One of the reasons that this is a syndrome is due to the same tendon/muscle complex can cause pain in so many places. These include:
- Arch area
- Navicular Tuberosity
- Medial Foot and Ankle
- Medial Shin
- Posterior Tibia
This study has linked the pain in the medial tibia to hyperpronation.
This study has linked the pain in the medial shin to arch collapse via the navicular drop test.
This article ties the improvement in pain with the use of orthotic devices.
This article ties the improvement in pain with improvement in knee valgus.
It was back in the 1980s when rotatory stress and resultant abnormal muscle pull was finally added to the list of causes of stress fractures. Non-weight bearing bones like the pelvis (ischial tuberosities) and chest (ribs) were breaking and blamed on excessive or abnormal muscle pull. The sports medicine world was so excited that stress fractures could be unrelated to poor shock absorption. Of course, it could be both at times, and one of those areas concerns medial shin splints. 10% of cross country runners that do not clear their early season shin splints should be worked up for tibial stress fractures.
>> Anatomy, Bony Pelvis and Lower Limb: Tibialis Posterior Muscle
The fibula also is a bone that develops stress fractures with abnormal peroneal muscle firing and has no relationship to weight bearing.
Why am I bringing this up? Patients who present with medial shin splints, typically along the posterior medial border of the tibia, are typically blamed on the posterior tibial tendon and/or poor shock absorption. The treatment can be centered on pronation control with orthotic devices and stable shoes, or better shock absorption from orthotic devices and neutral shoes. Podiatrists tend to think more pronation caused, and other sports medicine disciplines more shock absorption caused. Both the rotatory forces of abnormal pronation called pronatory moments, or the excessive vertical forces of GRF (components from each of the 3 planes involved), can cause shin splints or occult stress fractures. Therefore the muscle pull for pronatory deceleration, the muscle pull for bone protection, or the GRF and tibial compression forces can cause the classic periostitis, muscle myositis, or tibial stress reactions/fractures. Your gait evaluation of their running gait in their present shoes will probably teach you the most for discernment as to the appropriate treatment direction.
When you first see these patients, it is important to check for over pronation, and/or shock absorption problems. It is also important to rule out Vitamin D deficiency and other bone health concerns (like inadequate caloric intake). Talk to them about how they train as it may be obvious that they run too many downhills, or too many days in a row, or that they are increasing their weekly mileage too fast. Some runners overstride and therefore slam their heels too hard. Some runners are too stable and hard of a shoe, or a shoe that is too unstable for them. The list goes on, but if you can help a little in multiple areas, like having them run every other day, not running downhill at the end of their runs, you can dramatically help them.

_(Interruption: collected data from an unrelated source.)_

(** [handleSaveTabs(type)]; [query] answers [chrome.tabs.query], [now] and
    [random] are the clock and the random suffixes [saveTabs] draws.  The
    [setLoading(type)] made on entry is replaced by the [setLoading(null)]
    of the [finally] block; the platform calls do not throw in this model,
    so the [catch] block is not entered. *)
Definition handleSaveTabs (type : string)
    (query : QueryInfo → list ChromeTab.t)
    (now : Z) (random : nat → string) (p : State) : State :=
  let tabsToQuery := buildTabsQuery type in
  let tabs := query tabsToQuery in
  let filteredTabs := filteredTabs type tabs in
  if decide (0 < length filteredTabs)%nat then
    let tabsData := tabData <$> filteredTabs in
    let w1 := after (saveTabs now random tabsData) (world p) in
    let tabsToCloseIds := ChromeTab.id <$> filteredTabs in
    let w2 := after (console_log
                ("Successfully saved " +:+ pretty (length tabsData)
                 +:+ " tabs.")) w1 in
    if decide (0 < length tabsToCloseIds)%nat then
      {| world := after (console_log
                   ("Closed " +:+ pretty (length tabsToCloseIds)
                    +:+ " tabs.")) w2;
         removed := removed p ++ [tabsToCloseIds];
         loading := None |}
    else {| world := w2; removed := removed p; loading := None |}
  else
    {| world := after (console_log ("No tabs to save for type: " +:+ type))
                  (world p);
       removed := removed p;
       loading := None |}.

End Popup.

(** ** options.tsx *)

(** [String.prototype.toLowerCase] and [String.prototype.trim], taken as
    given. *)
Class JsString := {
  toLowerCase : string → string;
  trim : string → string
}.

(** [s.includes(searchString)]: [searchString] occurs in [s]. *)
Fixpoint includes (s searchString : string) : bool :=
  String.prefix searchString s
  || match s with
     | EmptyString => false
     | String _ s' => includes s' searchString
     end.

(** [Array.prototype.slice(start, end)]: a negative index counts from the
    end, and both indices are clamped to the array. *)
Definition slice_index (len i : Z) : Z :=
  if decide (i < 0) then Z.max (len + i) 0 else Z.min i len.

Definition Array_slice {A} (start end_ : Z) (l : list A) : list A :=
  let len := Z.of_nat (length l) in
  let k := slice_index len start in
  let final := slice_index len end_ in
  take (Z.to_nat (final - k)) (drop (Z.to_nat k) l).

(** [Math.ceil(n / d)] for a count [n] and a positive [d]. *)
Definition Math_ceil_div (n d : Z) : Z := (n + d - 1) / d.

Definition ITEMS_PER_PAGE : Z := 20.

Module Options.

(** The state hooks of [OptionsPage].  A handler is modelled together
    with the effect its state update triggers, so a state is the one
    reached when React has run the effects. *)
Record State := mkState {
  allTabs : list SavedTab;
  filteredTabs : list SavedTab;
  searchTerm : string;
  currentPage : Z;
  loading : bool;
  error : option string
}.

(** The predicate of the search: the lower-cased title or url includes the
    term. *)
Definition matches `{JsString} (lowerCaseSearchTerm : string)
    (tab : SavedTab) : Prop :=
  includes (toLowerCase (title tab)) lowerCaseSearchTerm
  || includes (toLowerCase (url tab)) lowerCaseSearchTerm = true.

Global Instance matches_dec `{JsString} term tab : Decision (matches term tab) :=
  decide (_ = true).

(** The effect that depends on [searchTerm] and [allTabs]. *)
Definition search_effect `{JsString} (st : State) : State :=
  let lowerCaseSearchTerm := trim (toLowerCase (searchTerm st)) in
  if decide (lowerCaseSearchTerm = "") then
    {| allTabs := allTabs st; filteredTabs := allTabs st;
       searchTerm := searchTerm st; currentPage := currentPage st;
       loading := loading st; error := error st |}
  else
    let results := filter (matches lowerCaseSearchTerm) (allTabs st) in
    {| allTabs := allTabs st; filteredTabs := results;
       searchTerm := searchTerm st; currentPage := 1;
       loading := loading st; error := error st |}.

(** The [onChange] handler of the search box, [setSearchTerm(value)], with
    the effect it triggers when the term changes. *)
Definition setSearchTerm `{JsString} (value : string) (st : State) : State :=
  if decide (value = searchTerm st) then st
  else search_effect
         {| allTabs := allTabs st; filteredTabs := filteredTabs st;
            searchTerm := value; currentPage := currentPage st;
            loading := loading st; error := error st |}.

(** [fetchTabs], with the effect the new [allTabs] triggers. *)
Definition fetchTabs `{JsString} (st : State) : Async State :=
  let_await tabs := getSavedTabs in
  resolve (search_effect
             {| allTabs := tabs; filteredTabs := tabs;
                searchTerm := searchTerm st; currentPage := currentPage st;
                loading := false; error := None |}).

(** [handleDelete(tabId)]: the optimistic update of [allTabs], with the
    effect it triggers, and the call of [deleteTab]. *)
Definition handleDelete `{JsString} (tabId : string) (st : State)
    : Async State :=
  let st' := search_effect
      {| allTabs := filter (λ tab, id tab ≠ tabId) (allTabs st);
         filteredTabs := filteredTabs st;
         searchTerm := searchTerm st; currentPage := currentPage st;
         loading := loading st; error := error st |} in
  do_await deleteTab tabId in
  resolve st'.
(** X18. The middleware lets a request through exactly when its
    Authorization header is 'Bearer ' followed by a token that [jwt.verify]
    accepts under the configured secret, and the user it attaches is the
    decoded one. Every other request is answered 401: with 'No token
    provided' when the header is absent or does not start with 'Bearer ',
    with 'Invalid token' when the verification throws. *)
Theorem auth_middleware_spec (authorization : option string) :
  (∀ user,
     authMiddleware jwt_verify JWT_SECRET authorization = Next user
     ↔ ∃ token decoded,
         authorization = Some ("Bearer " +:+ token)
         ∧ jwt_verify token JWT_SECRET = Ok decoded
         ∧ user = {| id := id decoded; email := email decoded;
                     role := role decoded |})
  ∧ ((∀ token, authorization ≠ Some ("Bearer " +:+ token)) →
     authMiddleware jwt_verify JWT_SECRET authorization
     = Answer 401 "No token provided")
  ∧ (∀ token error,
       authorization = Some ("Bearer " +:+ token) →
       jwt_verify token JWT_SECRET = Throw error →
       authMiddleware jwt_verify JWT_SECRET authorization
       = Answer 401 "Invalid token").
Proof.
  assert (∀ token,
            authMiddleware jwt_verify JWT_SECRET (Some ("Bearer " +:+ token))
            = match jwt_verify token JWT_SECRET with
              | Ok decoded => Next {| id := id decoded; email := email decoded;
                                      role := role decoded |}
              | Throw _ => Answer 401 "Invalid token"
              end) as Hbearer.
  { intros token. unfold authMiddleware.
    assert (String.prefix "Bearer " ("Bearer " +:+ token) = true) as ->
      by (apply prefix_app; by eexists).
    change 7%nat with (String.length "Bearer ").
    by rewrite drop_chars_app. }
  assert ((∀ token, authorization ≠ Some ("Bearer " +:+ token)) →
          authMiddleware jwt_verify JWT_SECRET authorization
          = Answer 401 "No token provided") as Hnone.
  { intros Hno. unfold authMiddleware.
    destruct authorization as [authHeader|]; [|done].
    destruct (String.prefix "Bearer " authHeader) eqn:Hprefix.
    - apply prefix_app in Hprefix as [token ->]. by destruct (Hno token).
    - by rewrite orb_true_r. }
  split; [|split; [done|]].
  - intros user. split.
    + intros Hnext.
      destruct authorization as [authHeader|]; [|done].
      destruct (String.prefix "Bearer " authHeader) eqn:Hprefix.
      * apply prefix_app in Hprefix as [token ->].
        rewrite Hbearer in Hnext.
        destruct (jwt_verify token JWT_SECRET) as [decoded|] eqn:Hjwt; [|done].
        injection Hnext as <-. by exists token, decoded.
      * unfold authMiddleware in Hnext. by rewrite Hprefix, orb_true_r in Hnext.
    + intros (token & decoded & -> & Hjwt & ->). by rewrite Hbearer, Hjwt.
  - intros token error -> Hjwt. by rewrite Hbearer, Hjwt.
Qed.

End AuthProperties.

(** ** Typed proofs and the verification of proofs *)
Section TypedProofProperties.

Import TypedProof.

Context `{Ethers} `{Wallet}.

(** X19. Under a wallet that signs with the key of its address, a proof
    that [generateMerchantProof] returns verifies against the address of the
    merchant, written in any case, and against no other address. *)
Theorem merchant_proof_verifies (thr : Thresholds) (now : Z)
    (params : ProofGenerator.ProofParams) (proof : ProofGenerator.MerchantProof) :
  signs_as_itself →
  ProofGenerator.generateMerchantProof thr now params = Ok proof →
  ∀ expectedSigner,
    verifyProof (ProofGenerator.proof_message proof)
      (ProofGenerator.proof_signature proof) expectedSigner = true
    ↔ ListenerVerification.toLowerCase expectedSigner
      = ListenerVerification.toLowerCase getMerchantAddress.
Proof.
  intros Hwallet Hgen expectedSigner.
  unfold ProofGenerator.generateMerchantProof in Hgen.
  destruct (ProofGenerator.validateProofParams thr now params); [|done].
  destruct (solidityPackedKeccak256 _ _) as [message|]; [|done].
  destruct (signMessage message) as [signature|] eqn:Hsign; [|done].
  injection Hgen as <-. simpl.
  destruct (Hwallet _ _ Hsign) as (digest & Hhash & Hrecover).
  unfold verifyProof, getMerchantAddress. rewrite Hhash, Hrecover.
  rewrite String.eqb_eq. split; congruence.
Qed.

(** X20. The typed proof is issued without any check of its parameters:
    whenever the amount is a well-formed ether amount and the wallet signs,
    [generateEIP712Signature] returns a proof for the timestamp it was given,
    bound to chain 11155111 and to the registry address of the environment
    (the zero address when none is set); this includes timestamps older than
    the expiry window, which [generateMerchantProof] refuses. *)
Theorem typed_proof_unchecked (env : gmap string string) (thr : Thresholds)
    (now : Z) (params : TypedParams) (wei : Z) :
  parseEther (param_amount params) = Ok wei →
  let domain :=
    {| name := "Web3Pay Merchant Confirmation"; version := "1";
       chainId := 11155111;
       verifyingContract := or_else (env !! "LISTENER_REGISTRY_ADDRESS") ZeroAddress |} in
  let value :=
    {| paymentId := payment_id params; listener := listener_address params;
       merchant := address; amount := wei; orderId := ethers_id (order_id params);
       timestamp := param_timestamp params; received := webhook_received params |} in
  ∀ signature,
    signTypedData domain WebhookConfirmation value = Ok signature →
    generateEIP712Signature env params
    = Ok {| proof_domain := domain; proof_types := WebhookConfirmation;
            proof_value := value; proof_signature := signature;
            proof_timestamp := param_timestamp params; proof_method := "eip712" |}
    ∧ (now - param_timestamp params > proofExpirySeconds thr * 1000 →
       is_Ok (ProofGenerator.generateMerchantProof thr now
                {| ProofGenerator.payment_id := payment_id params;
                   ProofGenerator.listener_address := listener_address params;
                   ProofGenerator.timestamp := param_timestamp params;
                   ProofGenerator.webhook_received := webhook_received params;
                   ProofGenerator.order_id := Some (order_id params);
                   ProofGenerator.amount := Some (param_amount params) |})
       = false).
Proof.
  intros Hamount domain value signature Hsign.
  unfold generateEIP712Signature. rewrite Hamount. fold domain value.
  rewrite Hsign. split; [done|].
  intros Hold. unfold ProofGenerator.generateMerchantProof.
  edestruct (validateProofParams_rejects thr now) as [error ->];
    [left; exact Hold|done].
Qed.

End TypedProofProperties.

(** X19 on the proof of the sample payment. *)
Lemma merchant_proof_verifies_witness :
  let params :=
    {| ProofGenerator.payment_id := Sample.payment;
       ProofGenerator.listener_address := Sample.listener_addr;
       ProofGenerator.timestamp := 1700000600000;
       ProofGenerator.webhook_received := true;
       ProofGenerator.order_id := None;
       ProofGenerator.amount := Some "1.5" |} in
  let message := "keccak256(" +:+ Sample.payment +:+ "," +:+ Sample.listener_addr
                   +:+ ")" in
  @TypedProof.signs_as_itself Sample.ethers Sample2.wallet
  ∧ @TypedProof.verifyProof Sample2.wallet message ("signed(" +:+ message +:+ ")")
      Sample.merchant_addr = true.
Proof.
  intros params message.
  assert (@TypedProof.signs_as_itself Sample.ethers Sample2.wallet) as Hwallet.
  { intros m s [= <-]. exists m. split; [done|]. simpl.
    by rewrite String.eqb_refl. }
  split; [done|].
  apply (@merchant_proof_verifies Sample.ethers Sample2.wallet default_thresholds
           1700000600000 params
           {| ProofGenerator.proof_message := message;
              ProofGenerator.proof_signature := "signed(" +:+ message +:+ ")";
              ProofGenerator.proof_timestamp := 1700000600000;
              ProofGenerator.proof_method := "simple" |} Hwallet).
  - by vm_compute.
  - reflexivity.
Defined.

(** X20 on a typed proof for a timestamp two hours old. *)
Lemma typed_proof_unchecked_witness :
  let params :=
    {| TypedProof.payment_id := Sample.payment;
       TypedProof.listener_address := Sample.listener_addr;
       TypedProof.param_timestamp := 1700000600000 - 7200 * 1000;
       TypedProof.webhook_received := true;
       TypedProof.order_id := "order-1";
       TypedProof.param_amount := "1.5" |} in
  is_Ok (@TypedProof.generateEIP712Signature Sample.ethers Sample2.wallet ∅ params)
  = true.
Proof.
  intros params.
  destruct (@typed_proof_unchecked Sample.ethers Sample2.wallet ∅ default_thresholds
              1700000600000 params (15 * 10 ^ 17) eq_refl "signed(typed)" eq_refl)
    as [-> _].
  reflexivity.
Defined.

(** ** The answers of the handler *)
Section HandlerAnswers.

Import WebhookController.

Context `{Ethers}.
Implicit Types (w : World) (req : Request) (data : WebhookData) (st : State).

Lemma process_verified_answer w req data st :
  status (process_verified w req data st).2 = 200
  ∧ jget "status" (json (process_verified w req data st).2) = Some (JStr "success").
Proof.
  by destruct (process_verified_outcome w req data st) as (order & proof & -> & _).
Qed.

(** A new claim that fails a check is answered 401, 403 or 400 by steps 3
    to 5, or 500 when the payment verifier rejects, with a body that has no
    status field, and the state is not touched. *)
Lemma process_claim_rejected w req data st :
  processedWebhooks st !! payment_id data = None →
  passes_checks w req data = false →
  ∃ response,
    process_claim w req data st = (st, response)
    ∧ status response ∈ [401; 403; 400; 500]
    ∧ jget "status" (json response) = None.
Proof.
  intros Hnew%isWebhookProcessed_false. unfold passes_checks.
  rewrite process_claim_eq, check_payment_eq, Hnew.
  destruct (truthy (x_webhook_signature req) && truthy (x_node_address req)
            && negb _); simpl.
  { intros _. eexists. split; [done|]. split; [set_solver|done]. }
  destruct (truthy (x_node_address req)); simpl.
  - destruct (ListenerVerification.isValid _); simpl.
    + destruct (BlockchainVerification.verifyPaymentOnChain _ _ _ _ _ _ _)
        as [paymentVerification|error]; simpl.
      * intros ->. simpl. eexists. split; [done|]. split; [set_solver|done].
      * intros _. eexists. split; [done|]. split; [set_solver|done].
    + intros _. eexists. split; [done|]. split; [set_solver|done].
  - destruct (BlockchainVerification.verifyPaymentOnChain _ _ _ _ _ _ _)
      as [paymentVerification|error]; simpl.
    + intros ->. simpl. eexists. split; [done|]. split; [set_solver|done].
    + intros _. eexists. split; [done|]. split; [set_solver|done].
Qed.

Stress fractures of the tibia are common, but typically present with pain in the same area. The tibial compression test is a great help identifying these patients, along with x-rays. The compression test will be from anterior to posterior with your forearm behind the leg and your other palm pushing downward from anterior to posterior. The palm pressure should be 3-4 inches above the point of maximal tenderness described or pointed to by the patient. A negative tibial compression test is pretty conclusive for no stress fracture, a fracture you may never see on x-rays.